Purpose: : To evaluate the safety and efficacy of intravitreal bevacizumab as treatment for choroidal neovascularisation due to pathological myopia (mCNV).

Methods: : Consecutive series of 23 patients with primary or recurrent mCNV treated with intravitreal bevacizumab 1.25mg after being thoroughly informed about the off-label character of the treatment. 17 patients received bevacizumab treatment only, 6 patients additional photodynamic therapy at the time of first injection. Best corrected visual acuity (EDTRS), ophthalmic examination and OCT were performed at baseline and at 6-week intervals. Fluorescein-angiography was performed depending on the clinical and OCT-findings. Reinjections were given every 6 weeks if intra- or subretinal fluid persisted.
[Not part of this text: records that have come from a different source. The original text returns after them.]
(* ===== verification/Fs.v ===== *)
(** * The file system, as package os shows it

    The calls the run's stores make, and a file system to run them on: a tree of
    folders and files by the elements of cleaned paths.  It has no symbolic links,
    its only failures are those of the tree itself (what is missing, what is a folder,
    what is not), a relative path is a path of its own, what lies above the working
    directory is not accessible, and only files are renamed.  A theorem that speaks of
    all answers also covers every other failure. *)

From S2P Require Import Prelude GoStrings Paths Effects.

(** ** Calls *)
Inductive errno : Type :=
  | NotExist (e : text)    (* errors.Is(err, os.ErrNotExist) *)
  | OtherErr (e : text).

Definition errno_text (e : errno) : text := match e with NotExist t | OtherErr t => t end.

Record FileInfo := mkFileInfo {
  fi_IsDir : bool;
  fi_Size : Z;
  fi_ModTime : Z;
}.

Record DirEntry := mkDirEntry {
  de_Name : string;
  de_IsDir : bool;
}.

Inductive FsE : Type -> Type :=
  | MkdirAll (dir : string) (mode : Z) : FsE (unit + errno)
  | Chmod (p : string) (mode : Z) : FsE (unit + errno)
  | Chtimes (p : string) (mtime : Z) : FsE (unit + errno)
  | WriteFile (p data : string) (mode : Z) : FsE (unit + errno)
  | ReadFile (p : string) : FsE (string + errno)
  | Stat (p : string) : FsE (FileInfo + errno)
  | Lstat (p : string) : FsE (FileInfo + errno)
  | ReadDir (p : string) : FsE (list DirEntry + errno)
  | WalkRegular (dir : string) : FsE (list (FileInfo + errno))   (* Info of the regular files WalkDir visits *)
  | Remove (p : string) : FsE (unit + errno)
  | RemoveAll (p : string) : FsE (unit + errno)
  | Rename (old new : string) : FsE (unit + errno)
  | Now : FsE Z.

(** [if err := ...; err != nil { return err }]. *)
Definition fails {E A} (p : prog E (A + errno)) : prog E (result A) :=
  r ← p; Ret (match r with inl a => Ok a | inr e => Err (errno_text e) end).

(** The error is dropped: [_ = ...]. *)
Definition ignore {E A} (p : prog E A) : prog E unit := _ ← p; Ret tt.

(** ** The tree *)
Inductive node : Type :=
  | File (mode mtime : Z) (data : string)
  | Folder (mode mtime : Z).

Notation path := (bool * list string)%type.

(** Where a path leads: what [Clean] keeps of it. *)
Definition key (p : string) : path := (IsAbs p, elems p).

Lemma key_Clean p q : Clean p = Clean q <-> key p = key q.
Proof. rewrite Clean_eq. unfold key. split; [by intros [-> ->]|by intros [= -> ->]]. Qed.

Abbreviation tree := (gmap path node).

(** The roots always exist. *)
Definition find (f : tree) (k : path) : option node :=
  match k.2 with [] => Some (Folder 493 0) | _ => f !! k end.

Definition is_folder (o : option node) : bool := match o with Some (Folder _ _) => true | _ => false end.
Definition is_file (o : option node) : bool := match o with Some (File _ _ _) => true | _ => false end.

Definition folder_at (f : tree) (k : path) : bool := is_folder (find f k).

Definition parent (k : path) : path := (k.1, removelast k.2).
Definition child (k : path) (e : string) : path := (k.1, k.2 ++ [e]).

(** [k] is [d] or lies below it. *)
Definition under (d k : path) : Prop := k.1 = d.1 /\ d.2 `prefix_of` k.2.

#[export] Instance under_dec d k : Decision (under d k).
Proof. unfold under. apply _. Defined.

Definition errno_of (op p msg : string) : text := Fmt "%s %s: %s" [TStr op; TStr p; TStr msg].

(** The way to [k] leads above the working directory, or through a file. *)
Definition blocked (f : tree) (k : path) : bool :=
  existsb (String.eqb "..") k.2 ||
  existsb (fun n => is_file (find f (k.1, take n k.2))) (seq 1 (pred (length k.2))).

(** Why nothing is found at [k]. *)
Definition missing (op p : string) (f : tree) (k : path) : errno :=
  if blocked f k then OtherErr (errno_of op p "not a directory")
  else NotExist (errno_of op p "no such file or directory").

(** A folder whose entries change. *)
Definition touch (now : Z) (k : path) (f : tree) : tree :=
  match f !! k with Some (Folder m _) => <[k := Folder m now]> f | _ => f end.

Definition set_node (now : Z) (k : path) (n : node) (f : tree) : tree := <[k := n]> (touch now (parent k) f).
Definition del_node (now : Z) (k : path) (f : tree) : tree := delete k (touch now (parent k) f).

(** The folders on the way are created; [None] when one is a file. *)
Fixpoint mkdir_path (now mode : Z) (r : bool) (done rest : list string) (f : tree) : option tree :=
  match rest with
  | [] => Some f
  | e :: rest' =>
    if String.eqb ".." e then None
    else match f !! (r, done ++ [e]) with
    | Some (File _ _ _) => None
    | Some (Folder _ _) => mkdir_path now mode r (done ++ [e]) rest' f
    | None => mkdir_path now mode r (done ++ [e]) rest' (set_node now (r, done ++ [e]) (Folder mode now) f)
    end
  end.

Definition remove_tree (now : Z) (k : path) (f : tree) : tree :=
  filter (fun kn => ~ under k kn.1) (touch now (parent k) f).

(** The name of [k'] in the folder [k]. *)
Definition name_in (k k' : path) : option string :=
  match last k'.2 with
  | Some e => if decide (k' = child k e) then Some e else None
  | None => None
  end.

(** [os.ReadDir] sorts. *)
Definition names_in (f : tree) (k : path) : list string :=
  sort_strings (omap (fun kn => name_in k kn.1) (map_to_list f)).

Definition info (n : node) : FileInfo :=
  match n with
  | File _ t d => mkFileInfo false (Z.of_nat (String.length d)) t
  | Folder _ t => mkFileInfo true 0 t
  end.

Definition set_mode (mode : Z) (n : node) : node :=
  match n with File _ t d => File mode t d | Folder _ t => Folder mode t end.
Definition set_mtime (t : Z) (n : node) : node :=
  match n with File m _ d => File m t d | Folder m _ => Folder m t end.

(** The roots have no attributes of interest. *)
Definition put (k : path) (n : node) (f : tree) : tree := match k.2 with [] => f | _ => <[k := n]> f end.

(** ** The answers of the tree *)
Record world := mkWorld { w_now : Z; w_tree : tree }.

Definition on_node {A} (op p : string) (w : world) (g : node -> A * tree) : (A + errno) * world :=
  match find (w_tree w) (key p) with
  | Some n => let '(a, f) := g n in (inl a, mkWorld (w_now w) f)
  | None => (inr (missing op p (w_tree w) (key p)), w)
  end.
Results: : Pre-injection mean visual acuity was 0.29 (0.52 logMAR±0.21). During a follow up of 17±14 weeks 1.39±0.8 injections were given. One eye received 4 injections, 2 eyes 3 injections, 2 eyes 2 injections and 18 eyes only one injection. Complete resorption of sub- or intraretinal fluid and inactivation of mCNV shown by angiography were achieved in all patients. Visual acuitiy (VA) improved by 2.8±5.3 lines on average. 9 eyes showed a significant improvement of at least 3 lines, 14 eyes remaind stable and none lost more than one line. No intraocular or systemic side effects were observed.

Conclusions: : In this so far largest series of patients with mCNV treated with intravitreal bevacizumab, the treatment seems to be effective and safe.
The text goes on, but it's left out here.